David Hockney says he nearly gave up painting the East Yorkshire landscape and moved to LA after the death of close friend and personal assistant Dominic Elliott.
Mr Elliott, 23, a popular figure in the town who played for Bridlington Rugby Club and Driffield Hockey Club, was rushed from Mr Hockney’s home on Kingston Road on March 17 and died at Scarborough Hospital.
A post mortem showed “no obvious cause” for his death, and an inquest has been opened and adjourned until August this year.
Speaking to the Guardian newspaper, Mr Hockney, 75, said: “I wanted to make five sets of five drawings as the spring progressed and I finished the first set in January.
“I was very pleased with them. The intention was to go back to them whenever the spring occurred. But then Dominic died. It was an awful time and I was very upset.
“I thought I might not do it at all this year. I thought I might go back to LA for a bit. I didn’t quite know what to do.”
Mr Elliott had helped Hockney work on his record breaking exhibition ‘A Bigger Picture’ at the Royal Academy in 2012.
It is now said that Hockney has completed 21 of 25 planned drawings and the complete set will be exhibited in San Francisco in October.
“The spring didn’t start until late April this year. I wasn’t doing anything much, had nearly given up, and was still thinking about going to LA when my assistant, Jean-Pierre, said I didn’t really have an option. I had to continue with the work.
“And he was right. I’m not going to retire. I just keep working and that’s what I think I should do.

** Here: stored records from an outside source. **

(** C35: fork without memory.  When the kernel pool is empty, a slot is free and the kernel
    stack of that slot is not mapped, [proc_fork] does not return -1: the error exit of
    [proc_alloc] frees the slot, which unmaps a stack that was never mapped, and panics. *)
Theorem proc_fork_no_memory (s : kstate) (me np : nat) (old : proc) (kpg : ptmap) (ul : list Z) :
  procs_quiet s → h_proc (k_hart s) = Some me → k_procs s !! np = Some old → state old = UNUSED →
  (∀ j q, (j < np)%nat → k_procs s !! j = Some q → state q ≠ UNUSED) →
  lock_idle LkPid s → 0 ≤ k_global_pid s → vm_ok s (k_kpgtbl s) kpg [] ul →
  pgtbl old = 0 → kstack old ≠ 0 → page_va (kstack old) → ¬ present (k_mem s) kpg (kstack old) →
  ∃ msg, proc_fork s = Panic msg.
Proof.
  intros Hq Hme Hnp Hst Hfirst Hl Hg Hk Hpt Hks Hva Hno. set (sa := acq (LkProc np) s).
  pose proof (vm_ok_acq s _ _ _ _ (LkProc np) Hk ltac:(done) ltac:(done)) as Ha. fold sa in Ha.
  set (q := set_tf 0 (set_state RUNNABLE (set_pid (k_global_pid s) old))).
  set (sb := with_slot np (set_state RUNNABLE (set_pid (k_global_pid s) old)) (set_global_pid (i32 (k_global_pid s + 1)) sa)).
  assert (vm_ok sb (k_kpgtbl s) kpg [] ul) as Hb by (apply (vm_ok_frame _ _ _ _ _ _ Ha); try reflexivity; apply Ha).
  assert (k_procs sb !! np = Some (set_state RUNNABLE (set_pid (k_global_pid s) old))) as Hpb by (by eapply (with_slot_lookup np _ old)).
  destruct (proc_alloc_fail_panics (with_slot np q sb) np q kpg) as [msg Hf]; try done.
  { exact (with_slot_lookup np q _ sb Hpb). }
  { apply Hk. }
  exists msg. unfold proc_fork. run (myproc_deref_run me s (pq_hart _ Hq) Hme). apply bind_panic.
  unfold proc_alloc. run (proc_find_unused_run s np old Hq Hnp Hst Hfirst). fold sa.
  run (alloc_pid_run sa (vo_sync _ _ _ _ _ Ha).(ps_hart _) (acq_idle (LkProc np) LkPid s ltac:(done) Hl) Hg).
  change (k_global_pid sa) with (k_global_pid s).
  rewrite (bind_ok _ _ _ _ _ (upd_proc_run np (set_pid (k_global_pid s)) old (set_global_pid _ sa) Hnp)).
  rewrite (bind_ok _ _ _ _ _ (upd_proc_run np (set_state RUNNABLE) _ _ (with_slot_lookup np _ old (set_global_pid _ sa) Hnp))).
  rewrite with_slot_twice. change (with_slot np _ _) with sb.
  run (pmem_alloc_none true sb [] ul (vo_sync _ _ _ _ _ Hb) (vo_pmem _ _ _ _ _ Hb) eq_refl).
  run (upd_proc_run np (set_tf 0) _ sb Hpb). exact Hf.
Qed.

(** ** Witness: process 0, with one page of code, forks into slot 1 *)

Definition fork_kl : list Z := (λ k, 0x80110000 + Z.of_nat k * PGSIZE) <$> seq 0 14.
Definition fork_ul : list Z := [0x80300000; 0x80301000].

(** The links of a free list. *)
Fixpoint link_free (l : list Z) (m : mem) : mem :=
  match l with
  | [] => m
  | p :: l => store64 (link_free l m) p (default 0 (head l))
  end.

Lemma link_free_out l m b : (∀ p, p ∈ l → ¬ (p ≤ b < p + 8)) → load8 (link_free l m) b = load8 m b.
Proof.
  induction l as [|p l IH]; intros Hb; [done|]. cbn [link_free]. pose proof (Hb p ltac:(by left)).
  rewrite load8_store64_out by lia. apply IH. intros q Hq. apply Hb. by right.
Qed.

Definition fork_base : mem := store64 (store64 (link_free fork_kl (link_free fork_ul ∅)) 0x80203000 7) 0x80140008 9.
Definition fork_old : mem := one_page 0x80200000 0x80201000 0x80202000 0 0x80203000 (PTE_R + PTE_U) fork_base.
Definition fork_pg : ptmap := one_pg 0x80200000 0x80201000 0x80202000 0.
Definition fork_mem : mem := memset fork_old 0x80130000 0 PGSIZE.

Definition fork_parent : proc := set_pgtbl 0x80200000 (set_tf 0x80140000 (set_state RUNNING zero_proc)).
Definition fork_slot : proc := set_kstack (KSTACK 1) zero_proc.

(** With [kl] the pages of the kernel pool. *)
Definition fork_sample (kl : list Z) : kstate :=
  let s := zero_state (image_syms 31488) in
  set_hart (set_hproc (Some O) (k_hart s))
    (set_locks (<[LkPid := mk_spinlock 0 "nextpid" (-1)]> (<[LkMmapList := mk_spinlock 0 "mmap" (-1)]>
       (<[LkKernRegion := mk_spinlock 0 "kern" (-1)]> (<[LkUserRegion := mk_spinlock 0 "user" (-1)]> proc_locks))))
    (set_kpgtbl 0x80130000 (set_kern (mk_region 0x80100000 0x80200000 (Z.of_nat (length kl)) (default 0 (head kl)))
    (set_user (mk_region 0x80200000 0x80400000 2 0x80300000)
    (set_procs (<[O := fork_parent]> (<[1%nat := fork_slot]> (k_procs s))) (set_mem fork_mem s)))))).

Lemma fork_sample_mem kl : k_mem (fork_sample kl) = fork_mem.
Proof. reflexivity. Qed.

Lemma fork_bytes : load8 fork_mem 0x80203000 = 7 ∧ load8 fork_mem 0x80140008 = 9.
Proof. by vm_compute. Qed.

Lemma fork_lists : free_list fork_mem 0x80110000 fork_kl ∧ free_list fork_mem 0x80300000 fork_ul.
Proof. by vm_compute. Qed.

Lemma fork_root : pt_ok fork_mem 0x80130000 {[ [] := 0x80130000 ]}.
Proof.
  apply pt_ok_root; [by split|]. intros i Hi. unfold vpn_ok, fork_mem in *. by rewrite load64_zero_page by (unfold PGSIZE; lia).
Qed.

Lemma fork_kl_in q : q ∈ fork_kl → q mod PGSIZE = 0 ∧ 0x80110000 ≤ q < 0x8011e000.
Proof. intros (k & -> & Hk%elem_of_seq)%list_elem_of_fmap. unfold PGSIZE. split; [|lia]. by rewrite Z.mod_add. Qed.

Lemma fork_ul_in q : q ∈ fork_ul → q = 0x80300000 ∨ q = 0x80301000.
Proof. unfold fork_ul. rewrite !elem_of_cons. intros [?|[?|?%not_elem_of_nil]]; tauto. Qed.

Lemma fork_old_ok :
  pt_ok fork_mem 0x80200000 fork_pg ∧ ∀ va, lookup_pte fork_mem fork_pg va = lookup_pte fork_old fork_pg va.
Proof.
  apply (pt_ok_ext fork_old).
  - intros π p b Hp Hb. apply memset_page_out. destruct (one_pg_page _ _ _ _ _ _ Hp) as [[_ ->]|[_ [-> | ->]]]; unfold PGSIZE in *; lia.
  - apply one_page_ok; try done. intros i Hi. unfold fork_base, vpn_ok in *. rewrite !load64_store64_ne by lia.
    rewrite (load64_ext ∅); [done|]. intros b Hb. rewrite !link_free_out; [done|..].
    + intros p Hp%fork_ul_in. lia.
    + intros p Hp%fork_kl_in. lia.
Qed.

Lemma fork_entry : lookup_pte fork_mem fork_pg 0 = leaf_pte 0x80203000 (PTE_R + PTE_U).
Proof. rewrite (proj2 fork_old_ok). by apply one_page_lookup. Qed.

Lemma fork_pa : mapped_pa fork_mem fork_pg 0 = 0x80203000.
Proof. unfold mapped_pa. rewrite fork_entry. reflexivity. Qed.

#[local] Opaque fork_mem fork_old.

Lemma fork_vm_ok kl : kl = fork_kl ∨ kl = [] → vm_ok (fork_sample kl) 0x80130000 {[ [] := 0x80130000 ]} kl fork_ul.
Proof.
  intros Hkl. destruct fork_lists as [Hk Hu].
  assert (∀ q, q ∈ kl → q mod PGSIZE = 0 ∧ 0x80110000 ≤ q < 0x8011e000) as Hin
    by (destruct Hkl as [-> | ->]; [apply fork_kl_in|by intros q []%not_elem_of_nil]).
  split.
  - apply fork_root.
  - split; [| |done].
    + split; [| | |done|done].
      * destruct Hkl as [-> | ->]; [exact Hk|done].
      * destruct Hkl as [-> | ->]; [|apply NoDup_nil_2]. clear. apply NoDup_fmap_2_strong; [|apply NoDup_seq].
        intros x y _ _. unfold PGSIZE. lia.
      * apply Forall_forall. intros q Hq%Hin. split; [apply Hq|simpl; lia].
    + split; [exact Hu| | |done|done].
      * clear. apply NoDup_cons. split; [by intros ?%list_elem_of_singleton|apply NoDup_singleton].
      * clear. repeat (apply Forall_cons_2; [done|]). apply Forall_nil_2.
  - clear. split; [by right|by eexists|by eexists].
  - intros π q [_ <-]%lookup_singleton_Some. split; [intros Hq%Hin|intros Hq%fork_ul_in]; lia.
Qed.

Lemma fork_apart q :
  q mod PGSIZE = 0 → q = 0x80140000 ∨ 0x80200000 ≤ q < 0x80300000 → page_apart {[ [] := 0x80130000 ]} fork_kl fork_ul q.
Proof.
  intros Ha Hq. split; [done|]. split; [intros H%fork_kl_in; lia|]. split; [intros H%fork_ul_in; lia|].
  intros π [_ <-]%lookup_singleton_Some. lia.
Qed.

Lemma fork_quiet kl : procs_quiet (fork_sample kl).
Proof.
  split; [by right| |done]. intros i Hi. exists "proc"%string. unfold fork_sample. cbn [k_locks set_hart set_locks].
  rewrite !lookup_insert_ne by done. by apply proc_locks_lookup.
Qed.

Lemma fork_first kl j q : (j < 1)%nat → k_procs (fork_sample kl) !! j = Some q → state q ≠ UNUSED.
Proof. intros Hj. assert (j = O) as -> by lia. by intros [= <-]. Qed.

Lemma fork_sample_forkable :
  forkable (fork_sample fork_kl) 0 1 fork_parent fork_slot fork_pg {[ [] := 0x80130000 ]} fork_kl fork_ul 0 [] [] [].
Proof.
  split.
  - split; [apply fork_quiet|done|apply fork_first|split; [by eexists|done]|apply fork_vm_ok; by left|simpl; lia|done|done].
  - done.
  - split; [apply fork_old_ok|]. intros π q Hq. apply fork_apart; one_pg_cases Hq; done || lia.
  - apply fork_apart; [done|by left].
  - done.
  - done.
  - split; [|apply NoDup_singleton]. apply Forall_singleton. split; [done|done| |].
    + unfold present. rewrite fork_sample_mem, fork_entry. done.
    + rewrite fork_sample_mem, fork_pa. apply fork_apart; [done|lia].
  - simpl. lia.
  - split; [done|]. split; [by intros j []%not_elem_of_nil|done].
  - apply Forall_nil_2.
  - split; [by split; [..|apply NoDup_singleton]|by eexists].
Qed.

Lemma proc_fork_correct_witness :
  ∃ s' q pg, proc_fork (fork_sample fork_kl) = Ok (1, s') ∧ k_procs s' !! 1%nat = Some q ∧
    (state q = RUNNABLE ∧ pid q = 1 ∧ parent q = Some O) ∧
    load8 (k_mem s') (phys (k_mem s') pg 0) = 7 ∧ load8 (k_mem s') (tf q + 8) = 9.
Proof.
  destruct (proc_fork_correct (fork_sample fork_kl) 0 1 fork_parent fork_slot fork_pg {[ [] := 0x80130000 ]} fork_kl fork_ul 0 [] [] []
    fork_sample_forkable) as (t & u & kp & head & s' & pg & kpg1 & kl1 & Hr & Hp & _ & Hcs & Htf & _).
  exists s', (child (fork_sample fork_kl) 0 fork_parent fork_slot t u head), pg. split; [exact Hr|]. clear Hr.
  destruct fork_bytes as [B1 B2]. split; [|split; [clear; done|split]].
  - rewrite Hp. apply list_lookup_insert_eq. rewrite (pq_len _ (fork_quiet fork_kl)). unfold NPROC. lia.
  - destruct (cs_copy _ _ _ _ _ _ _ _ _ _ _ _ _ _ _ _ Hcs 0 0) as (_ & _ & _ & ->); [by left|unfold PGSIZE; lia|].
    rewrite fork_sample_mem. unfold phys. rewrite fork_pa. exact B1.
  - change (tf (child _ _ _ _ t u head)) with t. rewrite Htf by (clear; done). rewrite decide_False by (clear; unfold TF_a0; lia).
    rewrite fork_sample_mem. exact B2.
Defined.

Lemma proc_fork_no_memory_witness : ∃ msg, proc_fork (fork_sample []) = Panic msg.
Proof.
  apply (proc_fork_no_memory (fork_sample []) 0 1 fork_slot {[ [] := 0x80130000 ]} fork_ul); try done.
  - apply fork_quiet.
  - apply fork_first.
  - by eexists.
  - apply fork_vm_ok. by right.
Defined.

“We still had a chance to catch the spring and so long as I was drawing I was fine. You can lose yourself in the work and this late spring has made things speed up and so you have to work harder to keep up.
“If it comes late it seems it comes faster. The hawthorn isn’t out here yet – though I’m told it is in the south of England – but I’ve already done one drawing of where it will be, and while I do have to be in LA soon, of course I’m going to wait for it.
“Of course it’s still a very sad situation about Dominic and I’m still very sad myself. But I’m also OK. When you are drawing and working you seem to get outside yourself, and at the moment I think that is a very good thing.”
Mr Elliott, who had worked with Mr Hockney for around two years, was helping with the artist’s latest spring pictures.
Glowing tributes were left after Mr Elliott’s death in March. His close friends called him “an irreplaceable character” who would be “deeply missed and always remain in our hearts and in our memories”.
Tributes also flooded in from the local sports clubs where Dominic was a popular player.